Jobs are processes running on the cluster. The Job class implements methods for checking the state and the results, as well as raised exceptions within the job. This class tends to replicate the main element of the concurrent.Future API and adds some more. Its main methods and attributes are:

  • job_id: ID of the job in slurm (str).
  • state: the current state of the job (Eg: RUNNING, PENDING).
  • done: whether your job is finished.
  • result(): waits for completion and returns the result of the computation, or raises an exception if it failed.
  • cancel(): cancels the job
  • <stdout,stderr>(): returns the text contained in stdout/stderr logs.
  • submission(): returns the content of your submission (see DelayedSubmission object below)

Job environment

submitit.JobEnvironment is a handle to access information relevant to the current job such as its id. It therefore has the following attributes: job_id, num_tasks, num_nodes, node, global_rank, local_rank.

helpers

This module implements convenient functions/classes for use with submitit:

  • CommandFunction: a class transforming a shell command into a function, so as to be able to submit it as well (see examples below).
  • Checkpointable: base class implementing a very basic example of checkpointing (checkpoint method).

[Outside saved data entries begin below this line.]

(** With no owner, and UUIDs left, the creation returns. *)
Lemma create_succeeds org request v w :
  CustomerInv (customers_in w) (w_next_uuid w) → (w_next_uuid w + 2 ≤ 2 ^ 128)%N →
  (∀ id, ¬ owned_by org (nc_identity_type request) v id (customers_in w)) →
  ∃ u w', create_customer org request v w = (Ok u, w') ∧ cu_organization_id u = org ∧
    owned_by org (nc_identity_type request) v (cu_id u) (customers_in w').
Proof.
  intros HI Hn Hno.
  pose proof (find_canonical org (nc_identity_type request) v (customers_in w)) as Hf.
  destruct (List.find _ _) as [r|]; [destruct Hf as [Hr E]; by edestruct Hno; exists r|].
  destruct Hf as [_ He]. set (u := w_next_uuid w) in *.
  enough (runs (create_customer org request v) w (λ c w', cu_organization_id c = org ∧
    owned_by org (nc_identity_type request) v (cu_id c) (customers_in w'))) as (c & w' & ? & ?) by eauto.
  unfold create_customer. apply runs_bind. eexists _, _. split; [reflexivity|]. fold u.
  apply runs_bind. eexists _, _. split; [apply insert_customer_spec|]. cbv zeta.
  apply runs_bind. eexists _, _. split; [reflexivity|]. cbn [w_next_uuid set_w_next_uuid].
  apply runs_bind. unfold runs at 1. rewrite insert_identity_spec. cbv zeta.
  set (c := mkCustomer _ _ _ _ _ _ _ _). set (w1 := set_w_next_uuid _ _).
  assert (existsb (owned_customer org u) (cdb_customers (customers_in w1)) = true) as Ho.
  { apply existsb_elem. exists c. split; [simpl; set_solver|]. unfold owned_customer. simpl. by rewrite !N.eqb_refl. }
  change (cdb_identities (customers_in w1)) with (cdb_identities (customers_in w)). rewrite He, Ho. cbn [negb].
  eexists _, _. split; [reflexivity|]. set (i := mkIdentity _ _ _ _ _ _ _ _ _ _ _). set (w2 := set_w_db _ _).
  assert (∀ p x, creation_prefix p → (u ≤ x < 2 ^ 128)%N → ∀ a, a ∈ cdb_activities (customers_in w2) →
    av_dedup_key a ≠ Some (p +:+ uuid_str x)) as Hfresh.
  { intros p x Hp [Hx Hx'] a Ha E. apply (inv_dedup _ _ HI a p x) in E; [lia|done..]. }
  apply runs_bind. destruct (append_spec org u ActivityType.CUSTOMER_CREATED ("customer.created:" +:+ uuid_str u)
    [("display_name", JStr (cu_display_name c))] w2) as (a & w3 & Ha & Ka & C3 & N3); [|done|].
  { apply Hfresh; [by left|]. lia. }
  eexists _, _. split; [exact Ha|].
  apply runs_bind. destruct (append_spec org u ActivityType.IDENTITY_LINKED
    ("identity.linked:" +:+ uuid_str (ci_id i)) (linked_data i) w3) as (b & w4 & Hb & _ & C4 & _); [|by rewrite C3|].
  { rewrite C3. simpl. intros x [Hx| ->%list_elem_of_singleton]%elem_of_app.
    - apply Hfresh; [by right|simpl; fold u; lia|done].
    - rewrite Ka. generalize (uuid_str u) (uuid_str (ci_id i)). by intros. }
  eexists _, _. split; [exact Hb|].
  apply runs_bind. destruct (enqueue_runs "customers.created" "customer" u org [("customer_id", JStr (uuid_str u));
    ("initial_identity_id", JStr (uuid_str (ci_id i))); ("identity_type", JStr (ci_identity_type i))] w4) as (w5 & He5 & C5 & _).
  eexists _, _. split; [exact He5|]. apply runs_ret. split; [done|].
  exists i. split; [|done].
  rewrite C5, C4. simpl. rewrite C3. simpl. set_solver.
Qed.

More on this on the Checkpointing section.
  • FunctionSequence: A function that computes sequentially the output of other functions. This can be used to compute several independent results sequentially on a unique job, and it implements checkpointing for free.
  • RsyncSnapshot: A context manager that creates a snapshot of the git repository that the script lives in when creating the snapshot. This is useful for ensuring that remote jobs that get launched don't accidentally pick up unintended local changes.

DelayedSubmission

This is the class which contains all information about the job. You will only have to deal with it if you do custom checkpointing (see below). Its main attributes are:

  • function: the function (or callable) to be called
  • args: the positional arguments
  • kwargs: the keyword arguments It is basically used exactly as the submit method of an executor: DelayedSubmission(func, arg1, arg2, kwarg1=12)